(** * todolist-collection: the to-do REST API

    A shallow embedding of [api/src/controllers/todosController.ts] and of
    the application wiring of [api/src/index.ts], with the properties of the
    specification that concern them.

    The handlers are [async] functions that [await] one call on the
    Mongoose model [Todo] inside a [try]/[catch].  They are embedded as
    finite interaction trees: a handler either responds, or awaits a store
    call and continues with its outcome (a resolved value or a thrown
    error).  Running a handler against a store threads the store's state
    and records the calls that were made.

    The model file, the routers and the delete handler are not among the
    sources: the store, the schema and the delete handler are modelled
    from the specification, and what the specification leaves unsaid about
    the store is a parameter of the model. *)

From Stdlib Require Import String Ascii List Bool ZArith Lia.
Import ListNotations.
Open Scope string_scope.
Open Scope Z_scope.

Set Implicit Arguments.
Set Warnings "-register-all".

(** ** JavaScript values *)

Module Js.

(** The values a parsed JSON body, a Mongoose document or a response body
    can hold.  Numbers are integers: the handlers only test them for
    truthiness.  An object is its list of entries in source order. *)
Inductive value : Type :=
| Undefined
| Null
| Bool (b : bool)
| Num (n : Z)
| Str (s : string)
| Arr (l : list value)
| Obj (fields : list (string * value)).

(** [!v] is [negb (truthy v)]. *)
Definition truthy (v : value) : bool :=
  match v with
  | Undefined | Null => false
  | Bool b => b
  | Num n => negb (n =? 0)
  | Str s => negb (s =? "")%string
  | Arr _ | Obj _ => true
  end.

(** [v === ""]. *)
Definition is_empty_string (v : value) : bool :=
  match v with
  | Str s => (s =? "")%string
  | _ => false
  end.

(** Own property of an object literal; a later duplicate key wins, as in
    [JSON.parse]. *)
Fixpoint lookup (k : string) (fields : list (string * value)) : option value :=
  match fields with
  | [] => None
  | (k', v) :: rest =>
      match lookup k rest with
      | Some v' => Some v'
      | None => if (k =? k')%string then Some v else None
      end
  end.

(** [v.k] for the property names the handlers read ([title], [completed]):
    [None] is the [TypeError] of reading a property of [undefined] or
    [null]; a missing property, and any property of that name on a
    primitive or an array, is [undefined]. *)
Definition get (v : value) (k : string) : option value :=
  match v with
  | Undefined | Null => None
  | Obj fields =>
      Some match lookup k fields with Some x => x | None => Undefined end
  | _ => Some Undefined
  end.

(** The payload has an own property [k]. *)
Definition has (v : value) (k : string) : bool :=
  match v with
  | Obj fields => match lookup k fields with Some _ => true | None => false end
  | _ => false
  end.

End Js.

(** ** Requests, responses and store calls *)

Record Request : Type := mkRequest {
  params_id : string;     (* req.params.id *)
  body : Js.value         (* req.body *)
}.

Record Response : Type := mkResponse {
  status : Z;             (* res.status(n) *)
  json : Js.value         (* res.json(v) *)
}.

(** What a rejected promise carries.  The handlers never inspect it. *)
Inductive StoreError : Type :=
| ValidationError
| CastError
| OtherError (message : string).

(** The calls made on the model: the first three by the controller,
    [deleteMany] by the test fixture, delete-by-id by the delete handler. *)
Inductive StoreCall : Type :=
| Find (filter : Js.value)                       (* Todo.find(filter) *)
| Save (doc : Js.value)                          (* new Todo(doc).save() *)
| FindByIdAndUpdate (id : string) (update : Js.value) (new : bool)
                                                 (* Todo.findByIdAndUpdate(id, update, { new }) *)
| DeleteMany (filter : Js.value)                 (* Todo.deleteMany(filter) *)
| DeleteById (id : string).                      (* the store's delete-by-id *)

Inductive Outcome : Type :=
| Resolved (v : Js.value)
| Thrown (e : StoreError).

(** A handler run: respond, or await a store call and go on. *)
Inductive Handler : Type :=
| Respond (r : Response)
| Await (c : StoreCall) (k : Outcome -> Handler).

Definition error_body (msg : string) : Js.value :=
  Js.Obj [("error", Js.Str msg)].

Definition internal_server_error : Response :=
  mkResponse 500 (error_body "Internal server error").

Definition invalid_request : Response :=
  mkResponse 400 (error_body "Invalid request").


(** ** The controller *)

Module todosController.

Definition getAllTodos (req : Request) : Handler :=
  Await (Find (Js.Obj []))
    (fun o =>
       match o with
       | Resolved todos => Respond (mkResponse 200 todos)
       | Thrown _ => Respond internal_server_error
       end).

Definition addTodo (req : Request) : Handler :=
  Await (Save (body req))
    (fun o =>
       match o with
       | Resolved newTodo => Respond (mkResponse 201 newTodo)
       | Thrown _ => Respond internal_server_error
       end).

(** [(!newValue.title && !newValue.completed) || newValue.title === ""] *)
Definition rejects (title completed : Js.value) : bool :=
  (negb (Js.truthy title) && negb (Js.truthy completed))
  || Js.is_empty_string title.

Definition editTodo (req : Request) : Handler :=
  let id := params_id req in
  let newValue := body req in
  match Js.get newValue "title", Js.get newValue "completed" with
  | Some title, Some completed =>
      if rejects title completed then Respond invalid_request
      else
        Await (FindByIdAndUpdate id newValue true)
          (fun o =>
             match o with
             | Resolved editedTodo => Respond (mkResponse 200 editedTodo)
             | Thrown _ => Respond internal_server_error
             end)
  | _, _ => Respond internal_server_error   (* TypeError, caught *)
  end.

End todosController.

(** ** Running a handler against a store *)

(** A store answers each call with an outcome and a new state. *)
Record Store (S : Type) : Type := mkStore {
  exec : StoreCall -> S -> Outcome * S
}.

Record Run (S : Type) : Type := mkRun {
  response : Response;
  final : S;
  calls : list StoreCall
}.

Fixpoint run (S : Type) (st : Store S) (h : Handler) (s : S) : Run S :=
  match h with
  | Respond r => mkRun r s []
  | Await c k =>
      let (o, s') := exec st c s in
      let r := run st (k o) s' in
      mkRun (response r) (final r) (c :: calls r)
  end.

(** ** Letter case *)

(** Identifiers and route paths are compared without regard to the case of
    ASCII letters. *)
Definition lower (c : ascii) : ascii :=
  let n := nat_of_ascii c in
  if (65 <=? n)%nat && (n <=? 90)%nat then ascii_of_nat (n + 32) else c.

Fixpoint lower_string (s : string) : string :=
  match s with
  | EmptyString => EmptyString
  | String c r => String (lower c) (lower_string r)
  end.

(** ** The Todo model *)

Module Todo.

(** Modelled from the spec: the Item entity, whose declaration is absent
    from the sources; the tests read its identifier as [_id]. *)
Record Item : Type := mkItem {
  _id : string;
  title : string;
  completed : bool
}.

(** The collection in insertion order, and the number of inserts so far,
    from which the next identifier is made. *)
Record Collection : Type := mkCollection {
  docs : list Item;
  inserted : N
}.

Definition toJSON (it : Item) : Js.value :=
  Js.Obj [("_id", Js.Str (_id it));
          ("title", Js.Str (title it));
          ("completed", Js.Bool (completed it))].

Definition is_hex (c : ascii) : bool :=
  let n := nat_of_ascii c in
  ((48 <=? n) && (n <=? 57) || (97 <=? n) && (n <=? 102)
   || (65 <=? n) && (n <=? 70))%nat.

Fixpoint all_hex (s : string) : bool :=
  match s with
  | EmptyString => true
  | String c r => is_hex c && all_hex r
  end.

(** Modelled from the spec: the store's native identifier format, absent
    from the sources; a fixed-length hexadecimal token (24 digits). *)
Definition isValidObjectId (id : string) : bool :=
  (String.length id =? 24)%nat && all_hex id.

Definition hex_digit (d : N) : ascii :=
  match String.get (N.to_nat d) "0123456789abcdef" with
  | Some c => c
  | None => "0"%char
  end.

Fixpoint hex_digits (width : nat) (n : N) (acc : string) : string :=
  match width with
  | O => acc
  | S w => hex_digits w (n / 16)%N (String (hex_digit (n mod 16)%N) acc)
  end.

(** Modelled from the spec: identifier generation, absent from the
    sources; the store assigns each insert a new identifier in its native
    format. *)
Definition objectId (n : N) : string := hex_digits 24 n "".

(** Modelled from the spec: how the schema reads an optional field of a
    payload; it is absent, of the schema's type, or of another type. *)
Inductive Field (A : Type) : Type :=
| Absent
| Given (a : A)
| Bad.
Arguments Absent {A}.
Arguments Bad {A}.

Definition title_field (doc : Js.value) : Field string :=
  match doc with
  | Js.Obj fields =>
      match Js.lookup "title" fields with
      | None | Some Js.Undefined => Absent
      | Some (Js.Str t) => Given t
      | Some _ => Bad
      end
  | _ => Bad
  end.

Definition completed_field (doc : Js.value) : Field bool :=
  match doc with
  | Js.Obj fields =>
      match Js.lookup "completed" fields with
      | None | Some Js.Undefined => Absent
      | Some (Js.Bool b) => Given b
      | Some _ => Bad
      end
  | _ => Bad
  end.

(** Modelled from the spec: the schema of [models/todoModel.ts], absent
    from the sources; [title] is required non-empty text, [completed] is a
    boolean that defaults to [false], and the store assigns [_id]. *)
Definition validate (doc : Js.value) (id : string) : option Item :=
  match title_field doc, completed_field doc with
  | Given t, Absent => if (t =? "")%string then None else Some (mkItem id t false)
  | Given t, Given c => if (t =? "")%string then None else Some (mkItem id t c)
  | _, _ => None
  end.

(** The updates whose merge the spec describes: a [title], when supplied,
    is text, and a [completed], when supplied, is a boolean. *)
Definition typed (update : Js.value) : bool :=
  match title_field update, completed_field update with
  | Bad, _ | _, Bad => false
  | _, _ => true
  end.

(** Modelled from the spec: the merge of the supplied fields into an
    Item; [_id] is immutable. *)
Definition merge (update : Js.value) (it : Item) : Item :=
  mkItem (_id it)
         match title_field update with Given t => t | _ => title it end
         match completed_field update with Given c => c | _ => completed it end.

Definition findById (id : string) (l : list Item) : option Item :=
  find (fun it => (_id it =? lower_string id)%string) l.

(** Replaces the first Item whose identifier is [id]. *)
Fixpoint replace (id : string) (new : Item) (l : list Item) : list Item :=
  match l with
  | [] => []
  | it :: rest =>
      if (_id it =? lower_string id)%string then new :: rest
      else it :: replace id new rest
  end.

(** What the store does where the spec is silent. *)
Definition Open : Type := StoreCall -> Collection -> Outcome * Collection.

Section Model.

(** The spec does not say what the store does with an identifier that is
    not in its native format, nor with an update that supplies a field of
    another type than the schema's: both are left open, and so is
    delete-by-id, which no handler of the sources calls. *)
Variable open : Open.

| Exercise instructions |
Which of the lines in the data contain the string "negb"? Return each one.

| Your solution |
(** [!v] is [negb (truthy v)]. *)
  | Num n => negb (n =? 0)
  | Str s => negb (s =? "")%string
  (negb (Js.truthy title) && negb (Js.truthy completed))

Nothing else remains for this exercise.